The stats returned back should be a dictionary with keys “learn” and “predict” and then sub-dictionaries with key value pairs of stats appropriate for the model type.

Stream Metrics and Events

GET /api/stream/metrics/ GET /api/stream/events/

Get a stream of updated metrics/events as they are updated. These endpoints can “hang” open as long as you need, and you should press Control+C when you want to stop it. It’s intended to be run as a kind of small service.

Streamed metrics can have the format of:

label: <value>

where label should be a string identifier followed by a colon, and value ideally is a dictionary that can be parsed further.

Model as Json

GET /api/model/

This GET request should include one GET parameter, “model” as the model name to retrieve. A json representation of the model is returned, which typically tries to unwrap a model object and turn into formats that can be serialized to json.

Download Model

GET /api/model/download/

A request to this endpoint with a GET parameter “model” as the model name should return a response you can stream to file, and this is the pickled model.

  • 200: success
  • 404: model not found

Delete Model

DELETE /api/model/

A DELETE request to this endpoint with a GET parameter “model” as the model name should delete the model, and all associated artifacts. Note that this cannot be undone.

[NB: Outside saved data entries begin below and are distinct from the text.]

(** A hash asked of a block in order is the transaction's, and the block stays in
    order. *)
Lemma Block_Tx_ok b i m :
  block_ok b -> MsgBlock_Transactions (b_msgBlock b) !! i = Some m ->
  exists b' t, Block_Tx b (Z.of_nat i) = Some (Ok (b', t)) /\ block_ok b' /\ b_msgBlock b' = b_msgBlock b /\
    tx_ok t /\ tx_msgTx t = m /\ tx_txIndex t = Z.of_nat i /\ b_transactions b' !! i = Some (Some t).
Proof.
  intros Hok Hm. pose proof Hok as [Hins Hh Hb Hl Hs]. pose proof (lookup_lt_Some _ _ _ Hm) as Hlt.
  set (txs := MsgBlock_Transactions (b_msgBlock b)) in *.
  assert (Hslots : length (tx_slots b) = length txs /\ forall j slot, tx_slots b !! j = Some slot -> slot_ok txs j slot).
  { unfold tx_slots. fold txs. destruct (b_transactions b) as [|x l]; [|destruct Hl as [?|Hl]; [done|by split]].
    split; [by rewrite length_replicate|]. intros j slot Hj t ->. apply lookup_replicate in Hj as [? _]. done. }
  destruct Hslots as [Hlen Hslots]. unfold Block_Tx. fold txs. unfold len.
  destruct (Z.ltb_spec (Z.of_nat i) 0); [lia|]. destruct (Z.leb_spec (Z.of_nat (length txs)) (Z.of_nat i)); [lia|]. cbn [orb].
  rewrite Nat2Z.id. destruct (lookup_lt_is_Some_2 (tx_slots b) i) as [slot Hslot]; [lia|]. rewrite Hslot. cbn [mbind option_bind].
  destruct slot as [t|].
  - destruct (Hslots _ _ Hslot t eq_refl) as (Ht & Htm & Hti). eexists _, t. split; [done|]. split_and!; [|done|done|congruence|done|done].
    split; cbn; [done|done|done|by right|done].
  - rewrite Hm. cbn [mbind option_bind]. set (t := SetIndex (NewTx m) (Z.of_nat i)).
    assert (Ht : tx_ok t).
    { apply (fresh_ok i m None); [|by left]. exact (Forall_lookup_1 _ _ _ _ Hins Hm). }
    eexists _, t. split; [done|]. split_and!; [|done|done|done|done|cbn; apply list_lookup_insert_eq; lia].
    split; cbn; [done|done|done|right; by rewrite length_insert|]. intros j slot Hj.
    apply list_lookup_insert_Some in Hj as [(<- & <- & _)|[_ Hj]]; [|by apply Hslots]. intros t' Ht'. by injection Ht' as <-.
Qed.

Lemma Block_TxHash_ok b i m :
  block_ok b -> MsgBlock_Transactions (b_msgBlock b) !! i = Some m ->
  exists b', Block_TxHash b (Z.of_nat i) = Some (Ok (b', MsgTx_TxHash m)) /\ block_ok b' /\ b_msgBlock b' = b_msgBlock b.
Proof.
  intros Hok Hm. destruct (Block_Tx_ok b i m Hok Hm) as (b1 & t & Htx & Hok1 & Hmsg & Ht & Htm & Hti & Hslot).
  unfold Block_TxHash. rewrite Htx. cbn [mbind option_bind].
  destruct (Tx_Hash_ok t Ht) as (t' & -> & Ht' & Hm' & _ & Hi'). cbn [mbind option_bind]. rewrite Htm, Nat2Z.id.
  eexists. split; [done|]. split; [|done]. destruct Hok1 as [H1 H2 H3 H4 H5].
  pose proof (lookup_lt_Some _ _ _ Hslot) as Hlt.
  split; cbn; [done|done|done|right; rewrite length_insert; by destruct H4 as [H4|H4]; [rewrite H4 in Hlt; cbn in Hlt; lia|]|].
  intros j slot Hj. apply list_lookup_insert_Some in Hj as [(<- & <- & _)|[_ Hj]]; [|by apply H5].
  intros t2 Ht2. injection Ht2 as <-. split_and!; [done| |congruence]. rewrite Hmsg, Hm'. congruence.
Qed.

(** What a decoded block gives. *)
Lemma Deserialize_block_ok bs msg rest : MsgBlock_Deserialize bs = Ok (msg, rest) ->
  block_ok (set_serialized (NewBlock msg) bs).
Proof.
  intros H. apply (codec_inv (HC := MsgBlock_codec 0 WitnessEncoding)) in H as [(Hh & Hl & Htxs) ->].
  split; cbn; [|done|right; by exists rest|by left|done].
  eapply Forall_impl; [|exact Htxs]. intros tx [Hok _]. apply (ok_ins _ _ _ Hok).
Qed.

(** * The correctness of the component *)

(** C: a [Tx] in order answers with the hashes of its transaction, whatever it
    has cached and whether or not it has the bytes it was read from: stripping the
    marker, the flag and the witnesses from those bytes gives the serialization
    without witnesses.  It stays in order. *)
Theorem Tx_hashes_correct t (Hok : tx_ok t) :
  (exists t', Tx_Hash t = Some (t', MsgTx_TxHash (tx_msgTx t)) /\ tx_ok t') /\
  (exists t', Tx_WitnessHash t = (t', MsgTx_WitnessHash (tx_msgTx t)) /\ tx_ok t').
Proof.
  destruct (Tx_Hash_ok t Hok) as (t1 & H1 & Ht1 & _), (Tx_WitnessHash_ok t Hok) as (t2 & H2 & Ht2 & _). split; eauto.
Qed.

(** C: [NewBlockFromBytes] answers on every input that decodes, keeps the input as
    the bytes of the block, and the hash it gives for each transaction, computed
    from the bytes at its place in the block, is that of the decoded
    transaction. *)
Theorem NewBlockFromBytes_hashes bs msg rest (Hdec : MsgBlock_Deserialize bs = Ok (msg, rest)) :
  exists b, NewBlockFromBytes bs = Some (Ok b) /\ b_msgBlock b = msg /\ (Block_Bytes b).2 = bs /\ block_ok b /\
    forall i m, MsgBlock_Transactions msg !! i = Some m ->
      exists b', Block_TxHash b (Z.of_nat i) = Some (Ok (b', MsgTx_TxHash m)) /\ block_ok b'.
Proof.
  pose proof (Deserialize_block_ok _ _ _ Hdec) as Hok.
  destruct (Transactions_fresh _ Hok eq_refl eq_refl) as (b & Hb & Hok' & Hmsg & Hser & _). cbn in Hmsg, Hser.
  exists b. unfold NewBlockFromBytes, NewBlockFromReader. rewrite Hdec. cbn [mbind result_bind].
  change (mret (NewBlock msg, rest)) with (Ok (E := wire_error) (NewBlock msg, rest)). cbv beta iota. rewrite Hb.
  split_and!; [done|done| |done|].
  - unfold Block_Bytes. rewrite Hser. destruct bs; [|done].
    vm_compute in Hdec. discriminate Hdec.
  - intros i m Hm. destruct (Block_TxHash_ok b i m Hok') as (b' & Hh & Hb' & _); [by rewrite Hmsg|]. by exists b'.
Qed.

(** C: [Transactions] gives a wrong hash when a transaction was wrapped before the
    block was serialized: the offset is advanced only past the transactions it
    wraps itself.  For a block of two transactions of one size without witnesses,
    asking for the first, then for the bytes, then for all, makes the second
    transaction answer with the hash of the first. *)
Theorem Transactions_misplaced h t0 t1
    (Hh : BlockHeader_ok h) (Hi : Forall TxIn_ok (MsgTx_TxIn t0) /\ Forall TxIn_ok (MsgTx_TxIn t1))
    (Hw : MsgTx_HasWitness t0 = false /\ MsgTx_HasWitness t1 = false)
    (Hsize : MsgTx_SerializeSize t0 = MsgTx_SerializeSize t1) :
  exists b1 t b2 b3 b4,
    Block_Tx (NewBlock (mkMsgBlock h [t0; t1])) 0 = Some (Ok (b1, t)) /\
    b2 = (Block_Bytes b1).1 /\ Block_Transactions b2 = Some b3 /\
    Block_TxHash b3 1 = Some (Ok (b4, MsgTx_TxHash t0)).
Proof.
  destruct Hi as [Hi0 Hi1], Hw as [Hw0 Hw1]. set (msg := mkMsgBlock h [t0; t1]).
  destruct (block_prefix msg Hh) as (pre & Hpre & Hser). cbn [MsgBlock_Transactions msg] in Hpre, Hser.
  set (s := MsgBlock_Serialize msg) in *.
  assert (Hs : s = pre ++ MsgTx_Serialize t0 ++ MsgTx_Serialize t1 ++ []).
  { rewrite Hser, !write_all_cons. done. }
  assert (Hplain : forall m, MsgTx_HasWitness m = false -> MsgTx_Serialize m = MsgTx_SerializeNoWitness m).
  { intros m Hm. destruct (serialize_parts m) as (body & wits & Hn & Hsr & Hno). by rewrite Hsr, Hn, Hm, (Hno Hm). }
  assert (Hcut : slice_at s (len pre) (len pre + MsgTx_SerializeSize t1) = Some (MsgTx_Serialize t0)).
  { rewrite Hs. apply slice_at_app; [done|]. by rewrite <- Hsize, (proj1 (tx_sizes t0 Hi0)). }
  assert (exists t', Tx_Hash (setBytes (SetIndex (NewTx t1) (Z.of_nat 1)) (MsgTx_Serialize t0)) = Some (t', MsgTx_TxHash t0))
    as [t' Ht'].
  { unfold Tx_Hash, Tx_HasWitness. cbn [tx_txHash tx_rawBytes tx_txHasWitness tx_msgTx setBytes SetIndex NewTx].
    rewrite Hw1. eexists. unfold MsgTx_TxHash. by rewrite <- (Hplain t0 Hw0). }
  eexists _, _, _, _, _. split; [reflexivity|]. split; [reflexivity|].
  assert (Hlen : 0 < len s) by (rewrite Hs, len_app, Hpre; pose proof (VarIntSerializeSize_bounds (len [t0; t1]));
    pose proof (len_nonneg (MsgTx_Serialize t0 ++ MsgTx_Serialize t1 ++ [])); lia).
  unfold Block_Bytes. cbn [b_serializedBlock set_transactions NewBlock b_msgBlock fst]. fold s.
  split.
  - unfold Block_Transactions. cbn [b_txnsGenerated set_serialized set_transactions NewBlock b_msgBlock b_serializedBlock tx_slots b_transactions MsgBlock_Transactions msg].
    rewrite <- Hpre. change (tx_slots _) with [Some (SetIndex (NewTx t0) 0); None].
    cbn [generate lookup list_lookup mbind option_bind].
    destruct (Z.ltb_spec 0 (len s)); [|lia]. rewrite Hcut. cbn [mbind option_bind]. reflexivity.
  - unfold Block_TxHash, Block_Tx. cbn [b_msgBlock set_transactions set_serialized NewBlock MsgBlock_Transactions msg].
    change ((1 <? 0) || (len [t0; t1] <=? 1)) with false. change (Z.to_nat 1) with 1%nat.
    unfold tx_slots. cbn [b_transactions set_transactions lookup list_lookup mbind option_bind].
    rewrite Ht'. reflexivity.
Qed.

Lemma Tx_hashes_correct_witness :
  exists t', Tx_Hash (fresh 0 (Some (MsgTx_Serialize tx_example)) tx_example) = Some (t', MsgTx_TxHash tx_example) /\ tx_ok t'.
Proof. apply (Tx_hashes_correct (fresh 0 (Some (MsgTx_Serialize tx_example)) tx_example)). apply fresh_ok; [apply tx_example_ok|by right]. Defined.

Lemma NewBlockFromBytes_hashes_witness :
  exists b, NewBlockFromBytes (MsgBlock_Serialize block_example) = Some (Ok b) /\ b_msgBlock b = normalize_block WitnessEncoding block_example.
Proof.
  destruct (NewBlockFromBytes_hashes (MsgBlock_Serialize block_example) (normalize_block WitnessEncoding block_example) []) as (b & H1 & H2 & _);
    [vm_compute; reflexivity|exact (ex_intro _ b (conj H1 H2))].
Defined.

Lemma Transactions_misplaced_witness : exists b1 t b2 b3 b4,
  Block_Tx (NewBlock (mkMsgBlock (MsgBlock_Header block_example) [mkMsgTx 1 [] [] 0; mkMsgTx 2 [] [] 0])) 0 = Some (Ok (b1, t)) /\
  b2 = (Block_Bytes b1).1 /\ Block_Transactions b2 = Some b3 /\
  Block_TxHash b3 1 = Some (Ok (b4, MsgTx_TxHash (mkMsgTx 1 [] [] 0))).
Proof.
  apply Transactions_misplaced; [apply block_example_ok|split; constructor|split; reflexivity|reflexivity].
Defined.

  • 204: successful delete
  • 404: model not found

Authentication

Although authentication is not officially part of the spec, we encourage the implementation to provide it to secure a server. The typical flow is the following:

  1. A particular set of endpoints are protected with authentication. They look for an Authentication header in the request.
  2. If not found, a 403 response is returned with a Www-Authenticate header that includes a realm to ping with basic credentials.
  3. basic credentials (e.g., username and token password) are base64 encoded in the format <username>:<password> and send with the Authorization header back to the endpoint specified as the realm.
  4. The server decodes the credentials, verifies the account, and sends back a self-expiring jwt (json web token)
  5. The client adds the token to an Authorization bearer token header and retries the request. It should succeed.